REPUBLIKA.CO.ID, PADANG -- M Yasin (51 tahun) tak bisa menyembunyikan perutnya yang makin buncit. Kedua tangannya, kanan dan kiri, erat menahan beban perutnya yang mulai melorot. Tapi tunggul dulu. Bulatan-bulatan pembungkus gula warna-warni tampak ia sembunyikan di balik kaos polos warna putih yang ia kenakan. Ternyata perutnya yang sejatinya sudah buncit, terlihat lebih menonjol oleh 10 bungkus gula pasir hasil 'rebutan' yang ia sembunyikan.

Wajah Yasin memang terlihat lelah. Sebelum ibadah shalat Ashar ia dan tetangganya dari Banuaran, Lubuk Begalung sudah tiba di Masjid Muhammadan di Pasa Batipuh, Kota Padang, Sumatra Barat. Bulir keringat menyembul di keningnya setelah berdesak-desakan dengan ratusan orang di halaman masjid yang dibangun oleh pendatang dari India nyaris 200 tahun lalu.

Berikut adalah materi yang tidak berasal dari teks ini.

(** * js-libp2p-webrtc: SDP synthesis, fingerprints, Noise prologue

    A shallow embedding of [sdp.js] and [transport.js] (the compiled
    sources of the WebRTC transport) together with the properties of the
    fingerprint derivation, the SDP synthesizer and mutator, the address
    filter and the Noise prologue builder.

    JavaScript strings are modelled as [string] (all texts handled here are
    ASCII: SDP, hexadecimal digests, multibase text), [Uint8Array] as
    [list byte], thrown exceptions as the [Throw] branch of [result]. *)

From Stdlib Require Import String Ascii List ZArith NArith Bool Lia.
From Stdlib Require Import Strings.Byte.
From Stdlib Require Import DecimalString.
Import ListNotations.

Local Open Scope list_scope.
Local Open Scope string_scope.

Definition bytes : Type := list byte.

(** ** Errors *)

(** Modelled from the spec: [error.js] is not among the sources; the error
    kinds are those of section 7 of the specification, named after the
    factory functions that [sdp.js] and [transport.js] import from it.
    [ForeignError] stands for whatever an external library or the runtime
    throws ([TypeError], [SyntaxError], [RangeError]). *)
Inductive WebRTCError : Type :=
| InappropriateMultiaddrError (message : string)
| InvalidArgumentError (message : string)
| UnsupportedHashAlgorithmError (algo : string)
| UnimplementedError (methodName : string)
| ForeignError (message : string).

Definition inappropriateMultiaddr (msg : string) : WebRTCError :=
  InappropriateMultiaddrError msg.
Definition invalidArgument (msg : string) : WebRTCError :=
  InvalidArgumentError msg.
Definition unsupportedHashAlgorithm (algo : string) : WebRTCError :=
  UnsupportedHashAlgorithmError algo.
Definition unimplemented (methodName : string) : WebRTCError :=
  UnimplementedError methodName.

(** A computation that returns a value or throws. *)
Inductive result (A : Type) : Type :=
| Ok (a : A)
| Throw (e : WebRTCError).
Arguments Ok {A} a.
Arguments Throw {A} e.

Definition bind {A B : Type} (r : result A) (k : A -> result B) : result B :=
  match r with
  | Ok a => k a
  | Throw e => Throw e
  end.

Notation "x <- r ;; k" := (bind r (fun x => k))
  (at level 61, r at next level, right associativity).
Notation "' p <- r ;; k" := (bind r (fun x => let p := x in k))
  (at level 61, p pattern, r at next level, right associativity).

(** ** The JavaScript string operations used by the sources *)
Module JS.
(** * ibkr-hmrc: cost-basis allocation and Corporation Tax computation

    A shallow embedding of
    - [scripts/section_104_pooling.py]  (class [Section104Pool]),
    - [scripts/ibkr_trial_balance.py]   ([TrialBalanceGenerator._calculate_fifo_cost]),
    - [scripts/tax_computation.py]      ([calculate_interest_relief],
                                         [calculate_corporation_tax]),
    and the properties of these functions that the design document states.

    Modelling conventions.
    - A [Decimal] is its exact rational value ([Q]); Python's [==], [<=], [<]
      on Decimals are the numeric comparisons [Qeq_bool], [Qle_bool].  NaN
      and infinities are not values of the model.
    - The [decimal] context rounds the result of every operation to 28
      significant digits, ROUND_HALF_EVEN ([round_ctx]).  Where the code
      multiplies a quotient before it quantizes ([take_from_pool],
      [consume_lot]) that rounding decides half-penny ties on everyday
      amounts, and quotient and product are rounded as the code rounds
      them.  Elsewhere [+], [-], [*] are exact, which they are in the code
      for results of at most 28 digits, and a quotient that is quantized at
      once ([ddiv]) is the exact quotient: rounding it first to 28 digits
      changes the quantized value only for a quotient of more than 24
      integer digits or one that lies within one part in 10^27 of a
      rounding tie without being one.
    - [quantize] is total: the [InvalidOperation] that [Decimal.quantize]
      raises when its result needs more than 28 digits (amounts from about
      10^24 upwards) is outside the model.
    - [x.quantize(Decimal('0.01'), rounding=ROUND_HALF_UP)] is [quantize 2 x]:
      the nearest multiple of 1/100, ties away from zero.  A [quantize] call
      without a rounding argument uses the context default, ROUND_HALF_EVEN.
    - A [datetime.date] is its proleptic Gregorian ordinal, 1 .. 3652059
      ([date.max] = 9999-12-31); [date + timedelta] raises [OverflowError]
      outside that range.
    - Methods that mutate [self] are functions from the object state to
      [Result] of the new state; [Raise e] is a Python exception that
      propagates to the caller.  What a method had already written to the
      object when it raised is not kept.
    - The [print(..., file=sys.stderr)] of the pool is a log kept in the
      state. *)

From Stdlib Require Import ZArith QArith Qround Qminmax Qabs Qpower Lia Lqa.
From stdpp Require Import base option list gmap strings.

Tapi meski lelah karena berdesakan, Yasin puas. Puas karena ia berhasil membawa pulang berbungkus-bungkus gula pasir.

"Nanti gulanya saya bagi-bagikan ke keluarga," kata Yasin saat ditanya peruntukan gula yang ia dapatkan.

Yasin tak sendiri. Kemarin (16/2) sore, ratusan warga rela berkumpul di Jalan Pasa Batipuh tepat di depan Masjid Muhammadan untuk mengikuti tradisi 'serak gulo'. Setelah ibadah shalat Ashar berjamaah, warga mulai berdiri menyemut di depan masjid. Beberapa dari mereka mulai mengincar titik-titik di dekat atap teras masjid, lokasi bungkusan kecil gula akan di-serak-kan, atau ditebarkan.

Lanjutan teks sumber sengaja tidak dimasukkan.